Selasa 12 Nov 2013 06:05 WIB
Mahkamah Konstitusi

Publik Yakin MK Bisa Pulih

Sejumlah orang tua/wali murid berfoto bersama seusai menghadiri sidang pembacaan amar putusan tentang Sistem Pendidikan Nasional di Mahkamah Konstitusi, Jakarta, Selasa (8/1).
Foto: Antara/Widodo S Jusuf
Sejumlah orang tua/wali murid berfoto bersama seusai menghadiri sidang pembacaan amar putusan tentang Sistem Pendidikan Nasional di Mahkamah Konstitusi, Jakarta, Selasa (8/1).

REPUBLIKA.CO.ID, JAKARTA - Para ahli tata negara tidak cemas dengan prahara yang menimpa Mahkamah Konstitusi (MK) pascapenangkapan mantan ketua MK Akil Mochtar. Mereka yakin kepercayaan publik terhadap Mahkamah Konstitusi (MK) akan bisa dipulihkan.

Hal ini didasarkan pada hasil survei yang dilakukan SETARA Institute terhadap 200 ahli tata negara. Survei yang dilakukan sejak Juli 2013 itu dalam rangka memotret kinerja 10 tahun MK. Metode survei yang digunakan adalah purposive sampling, di mana pihaknya memilih dan menetapkan 200 ahli yang memiliki ciri spesifik agar relevan dengan tujuan penelitian.

''Prahara yang menimpa MK pada awal Oktober lalu tidak membuat cemas para ahli tata negara yang menjadi responden survei ini. Sekalipun sangat disesalkan, tetapi 82,1 persen responden yakin MK bisa memulihkan kepercayaan publik," kata peneliti SETARA Institute, Ismail Hasani, dalam konferensi pers hasil survei, di Jakarta, Senin (11/11).
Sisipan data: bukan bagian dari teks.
Lemma subarray_app_range (a b c : bytes) :
  subarray (a ++ b ++ c) (blen a) (blen a + blen b) = b.
Proof.
  pose proof (blen_nonneg a). pose proof (blen_nonneg b).
  pose proof (blen_nonneg c).
  rewrite subarray_range by lia.
  replace (blen a + blen b - blen a) with (blen b) by lia.
  unfold blen. rewrite !Nat2Z.id, drop_app_length. apply take_app_length.
Qed.

(** ** BufferUtil: base64 *)

Lemma bytesToBase64_loop_all (value : bytes) (chunkSize : Z) (n : nat)
    (i : Z) (binary : jsstring) :
  0 < chunkSize -> 0 <= i -> (Z.to_nat (blen value - i) <= n)%nat ->
  BufferUtil.bytesToBase64_loop n value chunkSize i binary
  = binary ++ BufferUtil.fromCharCode (drop (Z.to_nat i) value).
Proof.
  intros Hc. revert i binary.
  induction n as [|n IH]; intros i binary Hi Hn; cbn [BufferUtil.bytesToBase64_loop].
  - rewrite drop_ge by (unfold blen in Hn; lia). cbn. now rewrite app_nil_r.
  - destruct (Z.ltb_spec i (blen value)).
    + rewrite IH by lia. rewrite subarray_range by lia.
      rewrite <- app_assoc. f_equal. unfold BufferUtil.fromCharCode.
      rewrite <- map_app. f_equal.
      replace (Z.to_nat (i + chunkSize))
        with (Z.to_nat i + Z.to_nat (i + chunkSize - i))%nat by lia.
      rewrite <- drop_drop. apply take_drop.
    + rewrite drop_ge by (unfold blen in *; lia). cbn. now rewrite app_nil_r.
Qed.
(** [data_dir / filename], for a relative [filename]. *)
Definition data_path (filename : string) : string := "src/data/" +:+ filename.

(** [CSVWriter(filename).write(data)].  The constructor makes the
    directory.  An exception of the file (a failed write, or the close
    at the end of [with], which runs also when a row has raised) is the
    one the call ends with. *)
Definition csv_write (fs : filesystem) (filename : string) (data : list pyval)
  : list output * outcome unit :=
  match mkdir fs "src/data" with
  | Raise e => ([], Raise e)
  | Ok _ =>
      match data with
      | [] =>
          match print_line fs with
          | Raise e => ([MakeDir "src/data"], Raise e)
          | Ok _ => ([MakeDir "src/data"; NothingToWrite], Ok tt)
          end
      | first :: _ =>
          match items first with
          | Raise e => ([MakeDir "src/data"], Raise e)
          | Ok entries =>
              let fieldnames := map fst entries in
              match open_write fs (data_path filename) with
              | Raise e => ([MakeDir "src/data"], Raise e)
              | Ok _ =>
                  let '(rows, r) := writerows fieldnames data in
                  ([MakeDir "src/data";
                    CsvFile (data_path filename) fieldnames rows],
                   match write_text fs (data_path filename)
                           (CsvText fieldnames rows) with
                   | Raise e => Raise e
                   | Ok _ => r
                   end)
              end
          end
      end
  end.

(** [JSONWriter(filename).write(data)] *)
Definition json_write (fs : filesystem) (filename : string) (data : list pyval)
  : list output * outcome unit :=
  match mkdir fs "src/data" with
  | Raise e => ([], Raise e)
  | Ok _ =>
      match open_write fs (data_path filename) with
      | Raise e => ([MakeDir "src/data"], Raise e)
      | Ok _ =>
          ([MakeDir "src/data"; JsonFile (data_path filename) data],
           match write_text fs (data_path filename) (JsonText data) with
           | Raise e => Raise e
           | Ok _ => Ok tt
           end)
      end
  end.

Definition one_of (choices : list string) (s : string) : bool :=
  existsb (String.eqb s) choices.

Definition save_results (fs : filesystem) (self : ApplicationRozetka)
    (data : list pyval) (name_category : string) : list output * outcome unit :=
  let save_format := lower (save_data (app_settings self)) in
  let '(t1, r1) :=
    if one_of ["csv"; "both"] save_format
    then csv_write fs (name_category +:+ "_data.csv") data
    else ([], Ok tt) in
  match r1 with
  | Raise e => (t1, Raise e)
  | Ok _ =>
      let '(t2, r2) :=
        if one_of ["json"; "both"] save_format
        then json_write fs (name_category +:+ "_data.json") data
        else ([], Ok tt) in
      match r2 with
      | Raise e => (t1 ++ t2, Raise e)
      | Ok _ =>
          if negb (one_of ["csv"; "json"; "both"] save_format)
          then (t1 ++ t2 ++ [UnknownFormat save_format], Ok tt)
          else (t1 ++ t2, Ok tt)
      end
  end.

(** The exception [e] is one the outside raised. *)
Definition refused (fs : filesystem) (e : exn) : Prop :=
  (exists path, mkdir fs path = Raise e)
  \/ (exists path, open_write fs path = Raise e)
  \/ (exists path text, write_text fs path text = Raise e)
  \/ print_line fs = Raise e.
(** Invocation [call] resumes after [await downloadAssetsForTask(...)]:
    with the saved files when the promise is fulfilled, in the inner
    [catch] when it is rejected.  It does not resume when the promise
    never settles or the process has ended. *)
Definition download_done (call : nat) (now : Z) (st : state) : option state :=
  match calls st !! call with
  | Some (Invocation tid (AwaitDownload result)) =>
      match timers st !! tid with
      | Some c =>
          let taskId := c_taskId c in
          match result with
          | Fulfilled saved =>
              let entry := cache_get_or_empty st taskId in
              let entry :=
                Entry (lastRaw entry) (status entry) (Some now) (sunoData entry)
                      (Some true) (Some saved) in
              let st := set_taskCache (insert taskId entry) st in
              let st := log (LogSaved taskId (length saved)) st in
              Some (settle call Settled st)
          | Raised =>
              Some (settle call Settled (log (LogDownloadError taskId) st))
          | Crash | Hang => None
          end
      | None => None
      end
  | _ => None
  end.

(** The uncached branch of [GET /api/task/:taskId] once its
    [kieRecordInfo] has answered: the record is written and a poller
    started. *)
Definition query_miss (taskId : string) (r : value) (now : Z) (st : state) : state :=
  let status := observed_status r in
  let sunoData := extractSunoData r in
  let st :=
    set_taskCache
      (insert taskId (Entry r status (Some now) sunoData (Some false) (Some [])))
      st in
  startServerSidePoll taskId now st.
Untuk memulihkan kepercayaan publik secara sistematis dan berkelanjutan, salah satunya dengan cara menyampaikan secara terbuka laporan kekayaan dan sumber kekayaan hakim. Selain itu, MK juga diminta untuk bijaksana, cermat, dan bebas kepentingan dalam melakukan pengujian Peraturan Pemerintah Pengganti Undang-Undang (Perppu) Nomor 1/2013 tentang MK yang sedang diajukan uji materinya ke MK.

Sementara itu terkait pengawasan, sebanyak 71,8 persen responden menyetujui kewenangan pengawasan MK melekat pada Komisi Yudisial. Namun, jalan pengembalian kewenangan kepada KY, menurut 87,2 persen responden, sebaiknya bukan melalui Perppu tapi melalui revisi UU MK.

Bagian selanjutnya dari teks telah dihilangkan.